▶ **Required work**
In the records below, some lines hold the word "match". Copy each of those lines.

┌──

(** The arguments the body of the loop hands to [main.Main]. *)
Definition main_args (h : Host) (cfg : Config) (a : Args) (p : Point)
    : MainArgs :=
  let datasetDir :=
    os_path_join h datasetProcessedDir [p_algo p; p_dataset p] in
  let modelDir := os_path_join h modelProcessedDir [p_algo p; p_dataset p] in
  let source_update :=
    if String.eqb (source a) (Source_onnx cfg) then "_onnx" else "" in
  let trainingInput :=
    os_path_join h datasetDir ["train" +:+ source_update +:+ ".npy"] in
  let testingInput :=
    os_path_join h datasetDir ["test" +:+ source_update +:+ ".npy"] in
  {| m_algo := p_algo p; m_encoding := p_encoding p; m_target := p_target p;
     m_trainingInput := trainingInput; m_testingInput := testingInput;
     m_modelDir := modelDir; m_sf := max_scale_factor a;
     m_maximisingMetric := p_maximisingMetric p; m_dataset := p_dataset p;
     m_numOutputs := numOutputs a; m_source := source a |}.

(** The body of the [for] loop of [runMainDriver]. *)
Definition runMainDriver_body (h : Host) (cfg : Config) (a : Args)
    (p : Point) : M World unit :=
  (print (nl +:+ banner_rule) ;;;
   print ("Executing on " +:+ p_algo p +:+ " " +:+ p_encoding p +:+ " "
          +:+ p_dataset p +:+ " " +:+ p_target p) ;;;
   print (banner_rule +:+ nl) ;;;
   _ <- lift (bitwidth_block cfg a (p_encoding p)) ;;
   emit (MainRun (main_args h cfg a p)) ;;;
   lift (main_run h (main_args h cfg a p)))%py.

Definition runMainDriver (h : Host) (cfg : Config) (a : Args) : M World unit :=
  for_each (sweep a) (runMainDriver_body h cfg a).

Definition run (h : Host) (cfg : Config) (a : Args) : M World unit :=
  (setLogLevel h a ;;;
   (if windows h then checkMSBuildPath h cfg else ret tt) ;;;
   setGlobalFlags ;;;
   runMainDriver h cfg a)%py.

(** The [main.Main] runs a trace holds, in order. *)
Fixpoint main_runs (t : list event) : list MainArgs :=
  match t with
  | [] => []
  | MainRun a :: t' => a :: main_runs t'
  | _ :: t' => main_runs t'
  end.

Definition initial : World := {| config_msbuildPath := None; trace := [] |}.

End SeeDotDev.

(** ** Names for what the build and execute functions call and log *)

Module PredictorTerms.
Import Py Predictor.

(** The file system a child starts in: its log file exists and is empty. *)
Definition logged (logFile : string) (w : World) : gmap string string :=
  <[logFile := EmptyString]> (files w).

Definition failed_text : string := "FAILED!!" +:+ nl +:+ nl.
Definition success_text : string := "success" +:+ nl.

Definition outcome_text (st : Z) : string :=
  if st =? 1 then failed_text else success_text.

Definition msbuild_args (c : Common) : list string :=
  [msbuildPath c; "Predictor.vcxproj"; "/t:Build";
   "/p:Configuration=Release"; "/p:Platform=x64"].

Definition msbuild_log {F} (h : Host F) (self : Self) : string :=
  os_path_join h (outputDir self) ["msbuild.txt"].

Definition gccbuild_log {F} (h : Host F) (self : Self) : string :=
  os_path_join h (outputDir self) ["gccbuild.txt"].

Definition exec_log {F} (h : Host F) (self : Self) : string :=
  os_path_join h (outputDir self) ["exec.txt"].

Definition linux_exe {F} (h : Host F) : string :=
  os_path_join h "./Predictor" [].

Definition exec_args (self : Self) (exeFile : string) : list string :=
  [exeFile; algo self; version self; datasetType self].

(** The world after a child returned with status [st] and left [files']:
    the events [before] the call, the call, and the message printed. *)
Definition after_call (w : World) (before : list event) (logFile : string)
    (args : list string) (env : option (gmap string string)) (st : Z)
    (files' : gmap string string) : World :=
  {| files := files';
     trace := trace w ++ before
              ++ [OpenWrite logFile; Call args env; Print (outcome_text st)] |}.

(** [float(line.strip())] *)
Definition parsed {F} (h : Host F) (line : string) : result F :=
  match float_of_str h (strip line) with
  | Some f => Ret f
  | None => Raise (ValueError (strip line))
  end.

End PredictorTerms.

(** ** The outcomes of a metric read, in the words of the specification *)

Module ResultStore.
Import Py.

Inductive outcome (F : Type) : Type :=
| Metric (f : F)
| NotFound
| MalformedStats.
Arguments Metric {F} f.
Arguments NotFound {F}.
Arguments MalformedStats {F}.

(** [readMetric] as the specification words it: a missing file is
    [NotFound]; otherwise the metric is the first line of the file, trimmed
    of surrounding whitespace and parsed as a floating-point number, and
    any parse failure (empty file, non-numeric first line) is
    [MalformedStats]. [file] is the content of the stats file, [None] when
    there is no such file. *)
Definition readMetric_spec {F} (parse : string -> option F)
    (file : option string) : outcome F :=
  match file with
  | None => NotFound
  | Some text =>
      match readlines text with
      | [] => MalformedStats
      | first :: _ =>
          match parse (strip first) with
          | Some f => Metric f
          | None => MalformedStats
          end
      end
  end.

(** The outcome a result of [readStatsFile] stands for: the exception of
    [open] is [NotFound], those of [stats[0]] and of [float] are
    [MalformedStats]. *)
Definition outcome_of {F} (r : result F) : option (outcome F) :=
  match r with
  | Ret f => Some (Metric f)
  | Raise (FileNotFoundError _) => Some NotFound
  | Raise IndexError => Some MalformedStats
  | Raise (ValueError _) => Some MalformedStats
  | Raise _ => None
  end.

End ResultStore.

(** ** Concrete hosts and inputs, used to run the definitions *)

Module Samples.
Import Py.

(** A POSIX host for the driver on which nothing is installed and every
    [main.Main] run returns. *)
Definition linux_host : SeeDotDev.Host :=
  {| SeeDotDev.windows := false;
     SeeDotDev.os_path_join := posix_join;
     SeeDotDev.environ := ∅;
     SeeDotDev.isfile := fun _ => false;
     SeeDotDev.main_run := fun _ => Ret tt |}.

Definition vs2017 : string := "C:\VS\2017\MSBuild.exe".
Definition vs2019 : string := "C:\VS\2019\MSBuild.exe".


(** A Windows host on which both candidates are installed. *)
Definition windows_host : SeeDotDev.Host :=
  {| SeeDotDev.windows := true;
     SeeDotDev.os_path_join := posix_join;
     SeeDotDev.environ := ∅;
     SeeDotDev.isfile :=
       fun p => (String.eqb p vs2017 || String.eqb p vs2019)%bool;
     SeeDotDev.main_run := fun _ => Ret tt |}.

Definition config16 : SeeDotDev.Config :=
  {| SeeDotDev.msbuildPathOptions := [vs2017; vs2019];
     SeeDotDev.wordLength := 16;
     SeeDotDev.Encoding_floatt := "float";
     SeeDotDev.Source_onnx := "onnx" |}.

Definition config12 : SeeDotDev.Config :=
  {| SeeDotDev.msbuildPathOptions := [vs2017; vs2019];
     SeeDotDev.wordLength := 12;
     SeeDotDev.Encoding_floatt := "float";
     SeeDotDev.Source_onnx := "onnx" |}.

(** [-a] and [-e] left at list defaults, the other axes given as one
    value each. *)
Definition raw_two_by_two : SeeDotDev.RawArgs :=
  {| SeeDotDev.raw_algo := SeeDotDev.Many ["bonsai"; "protonn"];
     SeeDotDev.raw_encoding := SeeDotDev.Many ["fixed"; "float"];
     SeeDotDev.raw_dataset := SeeDotDev.One "cifar-binary";
     SeeDotDev.raw_datasetType := SeeDotDev.One "testing";
     SeeDotDev.raw_target := SeeDotDev.One "x86";
     SeeDotDev.raw_maximisingMetric := SeeDotDev.One "acc";
     SeeDotDev.raw_numOutputs := 1;
     SeeDotDev.raw_source := "seedot";
     SeeDotDev.raw_max_scale_factor := None;
     SeeDotDev.raw_log := "error";
     SeeDotDev.raw_load_sf := false |}.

└──

▶ **Solution to this problem**
  match t with
  match float_of_str h (strip line) with
  match file with
      match readlines text with
          match parse (strip first) with
  match r with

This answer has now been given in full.